Source material →
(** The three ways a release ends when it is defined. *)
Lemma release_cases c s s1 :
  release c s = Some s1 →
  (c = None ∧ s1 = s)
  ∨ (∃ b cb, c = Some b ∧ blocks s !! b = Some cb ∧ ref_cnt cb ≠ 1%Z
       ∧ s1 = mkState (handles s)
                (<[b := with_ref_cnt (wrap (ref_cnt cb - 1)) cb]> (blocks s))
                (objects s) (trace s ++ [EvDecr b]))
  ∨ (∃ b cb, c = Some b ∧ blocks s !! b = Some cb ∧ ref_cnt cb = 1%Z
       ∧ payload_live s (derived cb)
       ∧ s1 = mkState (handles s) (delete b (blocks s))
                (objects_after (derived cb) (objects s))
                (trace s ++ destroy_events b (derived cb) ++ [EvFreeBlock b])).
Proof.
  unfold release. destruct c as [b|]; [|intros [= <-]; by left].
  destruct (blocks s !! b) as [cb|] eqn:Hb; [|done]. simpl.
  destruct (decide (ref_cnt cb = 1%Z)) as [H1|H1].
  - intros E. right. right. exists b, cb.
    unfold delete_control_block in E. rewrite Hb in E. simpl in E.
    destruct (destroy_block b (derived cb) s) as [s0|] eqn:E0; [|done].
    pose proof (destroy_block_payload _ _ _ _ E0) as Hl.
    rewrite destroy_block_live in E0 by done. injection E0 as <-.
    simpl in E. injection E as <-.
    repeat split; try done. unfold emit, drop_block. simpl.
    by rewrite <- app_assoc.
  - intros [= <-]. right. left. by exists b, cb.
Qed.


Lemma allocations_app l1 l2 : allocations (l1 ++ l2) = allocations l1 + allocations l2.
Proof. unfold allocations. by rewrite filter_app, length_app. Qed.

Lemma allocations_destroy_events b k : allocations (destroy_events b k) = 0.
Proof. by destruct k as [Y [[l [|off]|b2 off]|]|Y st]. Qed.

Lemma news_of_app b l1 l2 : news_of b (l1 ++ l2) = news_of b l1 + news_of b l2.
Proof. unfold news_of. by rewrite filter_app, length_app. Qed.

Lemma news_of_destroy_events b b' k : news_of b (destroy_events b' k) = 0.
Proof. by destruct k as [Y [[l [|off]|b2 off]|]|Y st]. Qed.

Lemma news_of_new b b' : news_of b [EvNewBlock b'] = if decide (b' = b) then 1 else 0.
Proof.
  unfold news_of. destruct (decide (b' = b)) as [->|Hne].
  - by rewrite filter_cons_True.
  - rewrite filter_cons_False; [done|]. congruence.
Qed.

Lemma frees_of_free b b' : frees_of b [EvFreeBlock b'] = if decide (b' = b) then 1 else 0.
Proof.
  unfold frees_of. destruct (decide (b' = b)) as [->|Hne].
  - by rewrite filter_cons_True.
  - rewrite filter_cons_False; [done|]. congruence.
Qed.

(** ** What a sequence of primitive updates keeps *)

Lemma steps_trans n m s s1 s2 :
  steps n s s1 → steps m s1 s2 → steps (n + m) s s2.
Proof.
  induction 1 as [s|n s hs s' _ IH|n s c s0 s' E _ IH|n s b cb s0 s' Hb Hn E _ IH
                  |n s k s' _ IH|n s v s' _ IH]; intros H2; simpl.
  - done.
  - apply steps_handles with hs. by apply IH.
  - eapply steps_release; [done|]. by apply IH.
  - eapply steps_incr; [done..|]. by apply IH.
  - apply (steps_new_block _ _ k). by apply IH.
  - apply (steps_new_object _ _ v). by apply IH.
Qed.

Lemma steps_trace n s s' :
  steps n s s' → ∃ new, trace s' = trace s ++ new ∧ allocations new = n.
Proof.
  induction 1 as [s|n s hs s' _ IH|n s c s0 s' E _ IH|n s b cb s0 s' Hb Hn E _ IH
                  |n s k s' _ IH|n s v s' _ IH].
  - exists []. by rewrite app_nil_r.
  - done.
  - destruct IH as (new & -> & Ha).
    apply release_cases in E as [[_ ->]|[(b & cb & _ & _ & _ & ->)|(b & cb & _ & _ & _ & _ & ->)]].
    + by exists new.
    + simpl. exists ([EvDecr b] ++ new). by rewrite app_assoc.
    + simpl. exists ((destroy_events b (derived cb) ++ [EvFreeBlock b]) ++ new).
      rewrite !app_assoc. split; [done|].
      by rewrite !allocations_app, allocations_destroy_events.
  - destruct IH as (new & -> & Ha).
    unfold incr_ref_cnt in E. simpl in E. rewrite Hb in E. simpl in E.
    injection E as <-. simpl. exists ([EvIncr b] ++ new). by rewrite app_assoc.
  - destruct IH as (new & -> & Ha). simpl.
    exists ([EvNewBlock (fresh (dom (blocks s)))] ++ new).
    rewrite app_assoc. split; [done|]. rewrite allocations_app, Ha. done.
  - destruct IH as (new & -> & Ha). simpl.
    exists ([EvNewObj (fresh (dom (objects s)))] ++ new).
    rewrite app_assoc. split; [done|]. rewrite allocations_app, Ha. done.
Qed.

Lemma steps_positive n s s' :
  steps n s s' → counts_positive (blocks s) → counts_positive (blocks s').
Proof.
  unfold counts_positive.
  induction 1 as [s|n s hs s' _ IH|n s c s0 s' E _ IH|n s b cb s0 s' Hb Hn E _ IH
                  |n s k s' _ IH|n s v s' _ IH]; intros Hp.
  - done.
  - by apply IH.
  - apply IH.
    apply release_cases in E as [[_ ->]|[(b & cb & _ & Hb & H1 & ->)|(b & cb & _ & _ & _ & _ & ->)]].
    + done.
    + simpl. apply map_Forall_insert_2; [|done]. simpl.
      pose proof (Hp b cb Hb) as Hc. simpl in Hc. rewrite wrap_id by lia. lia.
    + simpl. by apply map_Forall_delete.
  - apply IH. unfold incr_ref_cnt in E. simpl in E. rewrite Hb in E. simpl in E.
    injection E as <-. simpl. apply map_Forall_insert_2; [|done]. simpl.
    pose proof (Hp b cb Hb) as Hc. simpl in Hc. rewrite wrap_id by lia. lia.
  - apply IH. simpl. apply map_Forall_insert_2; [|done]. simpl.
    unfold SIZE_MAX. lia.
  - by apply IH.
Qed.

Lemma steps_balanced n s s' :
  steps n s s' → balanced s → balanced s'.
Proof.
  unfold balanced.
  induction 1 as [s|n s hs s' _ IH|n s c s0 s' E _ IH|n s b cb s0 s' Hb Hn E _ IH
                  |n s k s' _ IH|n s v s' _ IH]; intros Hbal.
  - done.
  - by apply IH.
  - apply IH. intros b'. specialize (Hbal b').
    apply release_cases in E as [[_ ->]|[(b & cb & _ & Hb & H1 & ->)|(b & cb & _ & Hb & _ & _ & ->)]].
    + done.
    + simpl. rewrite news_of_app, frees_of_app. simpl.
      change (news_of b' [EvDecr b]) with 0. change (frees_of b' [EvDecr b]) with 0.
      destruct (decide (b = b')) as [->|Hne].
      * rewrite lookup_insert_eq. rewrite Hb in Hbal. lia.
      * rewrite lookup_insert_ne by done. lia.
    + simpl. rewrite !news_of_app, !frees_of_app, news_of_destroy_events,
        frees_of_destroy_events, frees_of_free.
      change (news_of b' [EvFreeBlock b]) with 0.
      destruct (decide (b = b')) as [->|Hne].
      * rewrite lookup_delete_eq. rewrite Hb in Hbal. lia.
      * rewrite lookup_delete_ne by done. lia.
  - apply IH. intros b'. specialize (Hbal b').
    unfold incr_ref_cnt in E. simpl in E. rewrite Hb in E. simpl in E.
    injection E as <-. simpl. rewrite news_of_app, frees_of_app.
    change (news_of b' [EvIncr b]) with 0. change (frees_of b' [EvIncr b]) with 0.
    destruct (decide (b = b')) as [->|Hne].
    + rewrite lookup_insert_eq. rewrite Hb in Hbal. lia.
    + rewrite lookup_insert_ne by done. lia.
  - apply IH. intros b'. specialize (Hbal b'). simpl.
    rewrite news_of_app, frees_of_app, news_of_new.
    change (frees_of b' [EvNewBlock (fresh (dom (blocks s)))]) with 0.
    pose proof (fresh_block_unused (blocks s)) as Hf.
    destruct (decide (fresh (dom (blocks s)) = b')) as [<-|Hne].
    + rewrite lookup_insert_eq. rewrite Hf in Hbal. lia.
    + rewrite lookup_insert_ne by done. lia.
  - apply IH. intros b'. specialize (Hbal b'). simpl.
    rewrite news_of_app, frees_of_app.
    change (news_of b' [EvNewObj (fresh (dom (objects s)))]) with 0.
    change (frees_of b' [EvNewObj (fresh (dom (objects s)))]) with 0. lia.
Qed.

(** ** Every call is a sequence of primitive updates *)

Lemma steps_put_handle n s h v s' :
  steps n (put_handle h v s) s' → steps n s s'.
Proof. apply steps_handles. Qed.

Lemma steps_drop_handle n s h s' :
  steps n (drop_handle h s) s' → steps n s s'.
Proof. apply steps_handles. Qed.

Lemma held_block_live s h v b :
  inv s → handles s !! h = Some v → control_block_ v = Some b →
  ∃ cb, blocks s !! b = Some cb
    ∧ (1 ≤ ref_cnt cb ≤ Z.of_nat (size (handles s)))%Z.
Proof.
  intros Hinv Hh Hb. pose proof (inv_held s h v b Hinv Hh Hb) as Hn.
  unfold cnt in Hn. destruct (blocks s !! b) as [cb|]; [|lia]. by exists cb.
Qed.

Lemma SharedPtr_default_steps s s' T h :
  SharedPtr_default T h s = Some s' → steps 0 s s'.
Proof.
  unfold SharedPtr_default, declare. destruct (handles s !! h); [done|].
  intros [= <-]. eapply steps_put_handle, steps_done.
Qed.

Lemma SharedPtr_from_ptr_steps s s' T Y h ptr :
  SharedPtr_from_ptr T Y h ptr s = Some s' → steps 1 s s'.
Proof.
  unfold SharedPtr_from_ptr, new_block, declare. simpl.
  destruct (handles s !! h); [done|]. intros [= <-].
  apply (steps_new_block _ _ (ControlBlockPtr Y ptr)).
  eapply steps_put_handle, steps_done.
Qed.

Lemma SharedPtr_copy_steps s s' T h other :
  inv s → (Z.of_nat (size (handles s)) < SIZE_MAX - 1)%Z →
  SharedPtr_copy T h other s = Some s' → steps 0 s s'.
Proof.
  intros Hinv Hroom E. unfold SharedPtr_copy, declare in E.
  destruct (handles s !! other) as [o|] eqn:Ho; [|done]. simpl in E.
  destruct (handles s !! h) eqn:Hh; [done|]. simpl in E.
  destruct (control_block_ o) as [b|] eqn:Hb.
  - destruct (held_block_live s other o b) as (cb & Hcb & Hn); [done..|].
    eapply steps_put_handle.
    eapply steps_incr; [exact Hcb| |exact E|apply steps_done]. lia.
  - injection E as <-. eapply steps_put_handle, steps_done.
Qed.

What is being asked →
In the lines above, find each one with "updates" and list it.

Your solution →
(** ** What a sequence of primitive updates keeps *)
(** ** Every call is a sequence of primitive updates *)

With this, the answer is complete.